Custody schedules should be a lot stickier/more consistent over time than activity schedules, so I wouldn’t base a custody schedule off an activity.
 
@guardianone Coming in with the hard questions - this is pretty new to me, and thinking about it, I'm not completely sure if I'm asking because I want to share the burden for this activity or because both to be involved. The burden really isn't that much, so on my end if it was something that I had to do every second week it would be fine - although it is a long activity, (6 hours), so if it fell on my parenting day I would lose that time with the kids.

Maybe I'm being too idealist, but the idea that both parents are completely up-to-date with all the kids activities, so the kids can talk to either parent about anything, really appeals to me.

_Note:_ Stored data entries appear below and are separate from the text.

(** * juju: error classification (state/errors.go) and the provisioner
      (Provisioner, environment, machines)

    A shallow embedding of the two Go sources and the properties of their
    specification.  Go values that are threaded through calls become
    explicit state; every blocking [select] becomes a step that is given the
    case that was chosen. *)

From Stdlib Require Import List String ZArith Bool Arith Lia.
Import ListNotations.
Local Open Scope string_scope.

(** ** Package state: errors.go *)

Module Errors.

(** The three error structs of the file.  [curl] is a [*charm.URL]; only its
    presence matters here, so it is kept as printed text. *)
Record ErrCharmAlreadyUploaded := { curl : option string }.
Record ErrProviderIDNotUnique := { duplicateIDs : list string }.
Record ErrParentDeviceHasChildren := { parentName : string; numChildren : Z }.

(** The dynamic value held by a non-nil [interface{}].  Pointers to the three
    structs above, the [*errors.Err] of github.com/juju/errors (the only type
    here with a [Cause] method), the error built by [fmt.Errorf], and two
    dynamic types without an [Error] method.  An interface value is an
    [option value]: [None] is Go's nil. *)
#[warnings="-register-all"]
Inductive value : Type :=
| PtrErrCharmAlreadyUploaded (e : ErrCharmAlreadyUploaded)
| PtrErrProviderIDNotUnique (e : ErrProviderIDNotUnique)
| PtrErrParentDeviceHasChildren (e : ErrParentDeviceHasChildren)
| JujuErr (message : string) (cause previous : option value)
| ErrorString (s : string)
| GoString (s : string)
| GoInt (n : Z).
(** ** The mission briefing *)

(** X7.  [updateBriefing] never creates a record: for a player without one
    it answers 200 with null data and stores nothing.  For a player with a
    record it stores the text and changes no other field; a later
    [getProgress] returns the record with that text, and the text is still
    there after an unlock request, whatever its outcome. *)
Theorem updateBriefing_round_trip (db : Db) (u : ObjectId) (b : string) :
  (findOne u db = None -> updateBriefing db u b = (db, Sent 200 None None)) /\
  (forall p, findOne u db = Some p ->
     let p' := set_missionBriefing (Some b) p in
     fst (updateBriefing db u b)
       = mkDb (Treasures db) (<[u := p']> (Progress db)) /\
     snd (updateBriefing db u b)
       = Sent 200 (Some (p', populate (Treasures db) (unlockedTreasures p))) None /\
     unlockedTreasures p' = unlockedTreasures p /\
     totalPoints p' = totalPoints p /\ level p' = level p /\
     badges p' = badges p /\ updatedAt p' = updatedAt p /\
     (forall now,
        getProgress now (fst (updateBriefing db u b)) u
        = (fst (updateBriefing db u b),
           Ok p' (Some (populate (Treasures db) (unlockedTreasures p))) None)) /\
     (forall now tid,
        exists q,
          findOne u (fst (unlockTreasure now (fst (updateBriefing db u b)) u tid))
            = Some q /\
          missionBriefing q = Some b)).
Proof.
  split.
  - intros Hnone. unfold updateBriefing. now rewrite Hnone.
  - intros p Hone p'. unfold updateBriefing. rewrite Hone. cbn [fst snd].
    fold p'. split; [reflexivity |]. split; [reflexivity |].
    repeat (split; [reflexivity |]).
    assert (Hstored : findOne u (mkDb (Treasures db) (<[u := p']> (Progress db)))
                      = Some p')
      by (unfold findOne; cbn [Progress]; apply lookup_insert_eq).
    split.
    + intros now. unfold getProgress. rewrite Hstored. reflexivity.
    + intros now tid.
      destruct (unlockTreasure_cases now
                  (mkDb (Treasures db) (<[u := p']> (Progress db))) u tid)
        as [[_ ->] | [(t & q & _ & _ & _ & ->) | (t & Hfind & Hnot & ->)]].
      * exists p'. split; [exact Hstored | reflexivity].
      * exists p'. split; [exact Hstored | reflexivity].
      * eexists. split; [unfold findOne; cbn [Progress]; apply lookup_insert_eq |].
        cbn [missionBriefing set_updatedAt].
        rewrite currentProgress_stored.
        destruct (awardTreasure_fields
                    (Treasures (mkDb (Treasures db) (<[u := p']> (Progress db)))) t p')
          as (_ & _ & _ & ->).
        reflexivity.
Qed.

Lemma updateBriefing_round_trip_witness :
  updateBriefing demoDb "u2" "Hello" = (demoDb, Sent 200 None None) /\
  exists q,
    findOne "u1" (fst (unlockTreasure 9 (fst (updateBriefing demoDb "u1" "Hello"))
                         "u1" "t2")) = Some q /\
    missionBriefing q = Some "Hello".
Proof.
  split.
  - apply (proj1 (updateBriefing_round_trip demoDb "u2" "Hello")). reflexivity.
  - destruct (proj2 (updateBriefing_round_trip demoDb "u1" "Hello")
                (mkUserProgress "u1" ["t1"] 100 ["explorer"] 1 None 7) eq_refl)
      as (_ & _ & _ & _ & _ & _ & _ & _ & H).
    exact (H 9 "t2").
Defined.

(** ** Requests of different players *)

Module IndependenceFacts.
Import Interleaving.

Lemma owner_step (db : Db) (t : Task) (u : ObjectId) :
  owner t = Some u ->
  owner (snd (step db t)) = Some u \/ owner (snd (step db t)) = None.
Proof.
  destruct t as [now v tid | now v tr | now v tr | now v tr p | now v tr p0 p | r];
    simpl; intros [= ->].
  - destruct (findById tid (Treasures db)); simpl; auto.
  - destruct (findOne u db); simpl; auto.
  - destruct (findOne u db); simpl; auto.
  - destruct (includes _ _); simpl; auto.
  - right. destruct (findOne u db); reflexivity.
Qed.

(** A segment touches only its owner's record and never the catalog. *)
Lemma step_frame (db : Db) (t : Task) (u : ObjectId) :
  (owner t = Some u \/ owner t = None) ->
  Treasures (fst (step db t)) = Treasures db /\
  forall v, v <> u -> Progress (fst (step db t)) !! v = Progress db !! v.
Proof.
  intros Ho.
  destruct t as [now w tid | now w tr | now w tr | now w tr p | now w tr p0 p | r];
    simpl in *.
  - destruct (findById tid (Treasures db)); simpl; auto.
  - destruct (findOne w db); simpl; auto.
  - destruct (findOne w db); simpl; [auto |].
    split; [reflexivity |]. intros v Hv.
    destruct Ho as [[= ->] | [=]]. now apply lookup_insert_ne.
  - destruct (includes _ _); simpl; auto.
  - destruct (findOne w db); simpl; [| auto].
    split; [reflexivity |]. intros v Hv.
    destruct Ho as [[= ->] | [=]]. now apply lookup_insert_ne.
  - auto.
Qed.
Inductive cell :=
| CArr (xs : list hval)
| CObj (fs : list (string * hval)).

Abbreviation heap := (gmap loc cell).

(** The children of a cell with the keys the customizer sees. *)
Definition children (c : cell) : list (pkey * hval) :=
  match c with
  | CArr xs => imap (fun i x => (KIndex i, x)) xs
  | CObj fs => map (fun kv => (KName (fst kv), snd kv)) fs
  end.

(** The cell of the same kind and keys around new children. *)
Definition rebuild (c : cell) (ys : list hval) : cell :=
  match c with
  | CArr _ => CArr ys
  | CObj fs => CObj (zip (map fst fs) ys)
  end.

Definition hollow (c : cell) : cell :=
  match c with
  | CArr _ => CArr []
  | CObj _ => CObj []
  end.

Section Clone.
Context {S : Type}.
Variable customizer : hval -> pkey -> S -> option hval * S.

Fixpoint cloneEach
  (clone : hval -> pkey -> heap * S -> option (hval * (heap * S)))
  (kids : list (pkey * hval)) (st : heap * S)
  : option (list hval * (heap * S)) :=
  match kids with
  | [] => Some ([], st)
  | (k, x) :: rest =>
      match clone x k st with
      | Some (y, st1) =>
          match cloneEach clone rest st1 with
          | Some (ys, st2) => Some (y :: ys, st2)
          | None => None
          end
      | None => None
      end
  end.

(** lodash's [baseClone]: the customizer first; a primitive is
    returned as is; for an object the result is created, then filled
    with the clones of the children in order. *)
Fixpoint baseClone (fuel : nat) (value : hval) (key : pkey)
  (st : heap * S) : option (hval * (heap * S)) :=
  match fuel with
  | O => None
  | Datatypes.S n =>
      match customizer value key (snd st) with
      | (Some r, s') => Some (r, (fst st, s'))
      | (None, s') =>
          match value with
          | HPrim _ => Some (value, (fst st, s'))
          | HRef l =>
              match fst st !! l with
              | None => None
              | Some c =>
                  let l' := fresh (dom (fst st)) in
                  let h0 := <[l' := hollow c]> (fst st) in
                  match cloneEach (baseClone n) (children c) (h0, s') with
                  | Some (ys, (h1, s1)) =>
                      Some (HRef l', (<[l' := rebuild c ys]> h1, s1))
                  | None => None
                  end
              end
          end
      end
  end.

Definition cloneDeepWith (fuel : nat) (value : hval) (st : heap * S)
  : option (hval * (heap * S)) :=
  baseClone fuel value KNone st.
End Clone.

Definition is_str (x : hval) (s : string) : bool :=
  match x with
  | HPrim (PStr s') => String.eqb s' s
  | _ => false
  end.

On the other hand, I have handled all activities, (not just the 2-week one), and nearly all medical appointments so far in the kids lives, and I definitely want to spread out the inconvenience. There's nothing to stop the second parent from coming to the activity too, but for this particular one it's usually just a drop-off/pick-up, maybe with a bit of chitchat at the beginning & end.

Your comment about custody schedules being more consistent than activities is something to consider - and now that I think about it I think the oldest kid is going to age out of the current schedule into a new one next year, so maybe the right answer is to not worry about it.
 
@ighaloeric We're not trying to keep each other from the kids events & activities - if anything, I want more equal presence from both parents than we have had in the past, (whether both of us are present together or not).